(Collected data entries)
(* ===== verification/CacheSizing.v ===== *)
(** How big the expert cache is made ([src/runtime/engine.h], [engine.cpp]): the caps on an
    automatic budget, the sizes tried one after the other, the backing that fills path A before
    path B, and building the cache with a probe submit after each try.

    The probe and the graphics allocators are parameters: path A and path B are any
    [SlabBacking]. *)

From S2P Require Import Prelude Types Manifest Slab ShardSet ExpertStore Planner.

(** ** Budgets *)

Definition kAutoSlotCap : Z := 5000.
Definition kCacheBackoffSlots : Z := 200.
Definition kCacheBackoffTries : nat := 5.
Definition kCacheBackoffFloor : Z := 200.

Definition budget_slots (budget_bytes slot_bytes : Z) : Z :=
  if slot_bytes =? 0 then 0 else budget_bytes / slot_bytes.
Definition cap_auto_budget (budget_bytes slot_bytes slot_cap : Z) : Z :=
  if (slot_cap =? 0) || (slot_bytes =? 0) then budget_bytes
  else
    let cap_bytes := u64 (slot_cap * slot_bytes) in
    if cap_bytes <? budget_bytes then cap_bytes else budget_bytes.

(** The loop: the sizes from [n] on, at most [attempts] of them. *)
Fixpoint backoff_from (n step floor_slots : Z) (attempts : nat) : list Z :=
  match attempts with
  | O => []
  | S attempts =>
      n :: if n <=? floor_slots then []
           else backoff_from (if u32 (step + floor_slots) <? n then u32 (n - step) else floor_slots) step floor_slots attempts
  end.
Definition cache_backoff_slots (start step : Z) (attempts : nat) (floor_slots : Z) : list Z :=
  if start =? 0 then []
  else backoff_from start (if step =? 0 then kCacheBackoffSlots else step) floor_slots attempts.

(** ** Two memory paths *)

(** [owner_]: the host pointer of each slab that is out, and whether path B gave it. *)
Record DualPathBacking (A B : Type) := mkDual {
  dp_a : option A; dp_b : option B; dp_owner : list (Z * bool);
  dp_a_cap : Z; dp_a_bytes : Z; dp_a_slabs : Z; dp_b_slabs : Z; dp_a_done : bool }.
Arguments mkDual {A B}. Arguments dp_a {A B}. Arguments dp_b {A B}. Arguments dp_owner {A B}.
Arguments dp_a_cap {A B}. Arguments dp_a_bytes {A B}. Arguments dp_a_slabs {A B}.
Arguments dp_b_slabs {A B}. Arguments dp_a_done {A B}.
#[export] Instance DualPathBacking_eta {A B} : Eta (DualPathBacking A B) := fun d =>
  mkDual (dp_a d) (dp_b d) (dp_owner d) (dp_a_cap d) (dp_a_bytes d) (dp_a_slabs d) (dp_b_slabs d) (dp_a_done d).

Section Dual.
Context {A B : Type} `{SlabBacking A, SlabBacking B}.
#[local] Abbreviation D := (DualPathBacking A B).

Definition dual_path (a : option A) (b : option B) (a_cap : Z) : D := mkDual a b [] a_cap 0 0 0 false.

Definition allocate_b (d : D) (bytes : Z) : D * Result SlabMemory :=
  match dp_b d with
  | None => (d, Fail ResourceExhausted)
  | Some b =>
      match allocate b bytes with
      | (b, Fail e) => (d <| dp_b := Some b |>, Fail e)
      | (b, Ret m) => (d <| dp_b := Some b |> <| dp_owner ::= fun o => o ++ [(sm_host_ptr m, true)] |>
                         <| dp_b_slabs ::= inc32 |>, Ret m)
      end
  end.
Definition dual_allocate (d : D) (bytes : Z) : D * Result SlabMemory :=
  match dp_a d with
  | Some a =>
      let capped := negb (dp_a_cap d =? 0) && (dp_a_cap d <? u64 (dp_a_bytes d + bytes)) in
      if dp_a_done d || capped then allocate_b (d <| dp_a_done := true |>) bytes
      else
        match allocate a bytes with
        | (a, Ret m) => (d <| dp_a := Some a |> <| dp_owner ::= fun o => o ++ [(sm_host_ptr m, false)] |>
                           <| dp_a_slabs ::= inc32 |> <| dp_a_bytes ::= fun x => u64 (x + bytes) |>, Ret m)
        | (a, Fail _) => allocate_b (d <| dp_a := Some a |> <| dp_a_done := true |>) bytes
        end
  | None => allocate_b d bytes
  end.

(** The first slab with that pointer, which is returned to the path that gave it. *)
Fixpoint take_owner (p : Z) (o : list (Z * bool)) : option (bool * list (Z * bool)) :=
  match o with
  | [] => None
  | x :: o => if x.1 =? p then Some (x.2, o) else '(b, o) ← take_owner p o; Some (b, x :: o)
  end.
Definition dual_release (d : D) (m : SlabMemory) : D :=
  match take_owner (sm_host_ptr m) (dp_owner d) with
  | None => d
  | Some (true, o) => d <| dp_b ::= fmap (fun b => release b m) |> <| dp_owner := o |>
  | Some (false, o) => d <| dp_a ::= fmap (fun a => release a m) |> <| dp_owner := o |>
  end.
End Dual.

#[export] Instance DualPath_backing {A B} `{SlabBacking A, SlabBacking B} : SlabBacking (DualPathBacking A B) :=
  { allocate := dual_allocate; release := dual_release }.

(** ** Building the cache *)

Definition kPathAReserve : Z := 4 * 2 ^ 30.
Definition kReservePiece : Z := 2 * 2 ^ 30.

Section Build.
Context {A B E : Type} `{SlabBacking A, SlabBacking B}.

(** What is held back of path A: pieces until one is refused. *)
Fixpoint hold_reserve (pieces : nat) (held : Z) (a : A) : A * list SlabMemory :=
  match pieces with
  | O => (a, [])
  | S pieces =>
      match allocate a (Z.min kReservePiece (kPathAReserve - held)) with
      | (a, Fail _) => (a, [])
      | (a, Ret m) => let '(a, ms) := hold_reserve pieces (held + kReservePiece) a in (a, m :: ms)
      end
  end.
Definition reserve_pieces : nat := Z.to_nat (kPathAReserve / kReservePiece).

(** [headroom] is what the heap of path A reports as left and as its whole budget, if it has
    one; [path_a_cap] and [evict] come from the environment. *)
Definition path_a_cap_bytes (path_a_cap : bool) (headroom : option (Z * Z)) (b : option B) : Z :=
  match path_a_cap && bool_decide (is_Some b), headroom with
  | true, Some (room, budget) => if budget =? 0 then 0 else if room =? 0 then 1 else room
  | _, _ => 0
  end.

(** The backing as the store's pool leaves it, whose counters are read afterwards. *)
Definition pool_backing (dual : DualPathBacking A B) (sc : SlabConfig) : DualPathBacking A B :=
  default dual (backing (pool_init (mkSlabPool None sc [] 0 0) (Some dual) sc).1).
Definition build_expert_cache (a : A) (b : option B) (headroom : A -> option (Z * Z)) (path_a_cap : bool)
    (evict : option EvictPath) (slots_per_slab cache_budget n_layers n_experts : Z) (policy : CachePolicy)
    (st : ExpertStore) (io : E) (m : Manifest) (ss : ShardSet) : Result (Planner E * DualPathBacking A B) :=
  let '(a, reserve) := hold_reserve reserve_pieces 0 a in
  let dual := dual_path (Some a) b (path_a_cap_bytes path_a_cap (headroom a) b) in
  let made := pool_backing dual (mkSlabConfig slots_per_slab kExpertSlotBytes cache_budget) in
  st ← store_init st (Some dual) slots_per_slab cache_budget n_layers n_experts;
  p ← planner_init st io m ss policy;
  let p := p <| ps_store ::= fun st => st <| path_b_first_slab := dp_a_slabs made |> |> in
  let p := match evict with
           | Some v => p <| ps_store ::= fun st => st <| ExpertStore.evict_path := v |> |>
           | None => p
           end in
  Ret (p, made <| dp_a ::= fmap (fun a => foldl release a reserve) |>).
End Build.

(** What an empty submit says about a cache of this size. *)
Inductive Probe := ProbePassed | ProbeRefused | ProbeLost.

Section Probed.
Context {X : Type} (build : Z -> X -> Result unit * X) (probe : X -> Probe * X) (undo : X -> X).

(** The sizes of the plan in turn; the budget is the last one set. *)
Fixpoint probe_plan (backoff : bool) (slot_bytes budget : Z) (plan : list Z) (x : X) : Result unit * Z * X :=
  match plan with
  | [] => (Fail ResourceExhausted, budget, x)
  | n :: plan =>
      let budget := u64 (n * slot_bytes) in
      match build budget x with
      | (Fail e, x) => (Fail e, budget, x)
      | (Ret _, x) =>
          match probe x with
          | (ProbePassed, x) => (Ret tt, budget, x)
          | (ProbeLost, x) => (Fail ResourceExhausted, budget, x)
          | (ProbeRefused, x) =>
              let x := undo x in
              if backoff then probe_plan backoff slot_bytes budget plan x else (Fail ResourceExhausted, budget, x)
          end
      end
  end.
Definition build_expert_cache_probed (backoff : bool) (step budget : Z) (x : X) : Result unit * Z * X :=
  let want := u32 (budget_slots budget kExpertSlotBytes) in
  let plan := if backoff then cache_backoff_slots want step kCacheBackoffTries kCacheBackoffFloor else [want] in
  if bool_decide (plan = []) then (Fail InvalidArgument, budget, x)
  else probe_plan backoff kExpertSlotBytes budget plan x.
End Probed.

- **What to work on**
All lines with the word "capped" are needed; pull them from the entries and copy each.

- **Exercise result**
      let capped := negb (dp_a_cap d =? 0) && (dp_a_cap d <? u64 (dp_a_bytes d + bytes)) in
      if dp_a_done d || capped then allocate_b (d <| dp_a_done := true |>) bytes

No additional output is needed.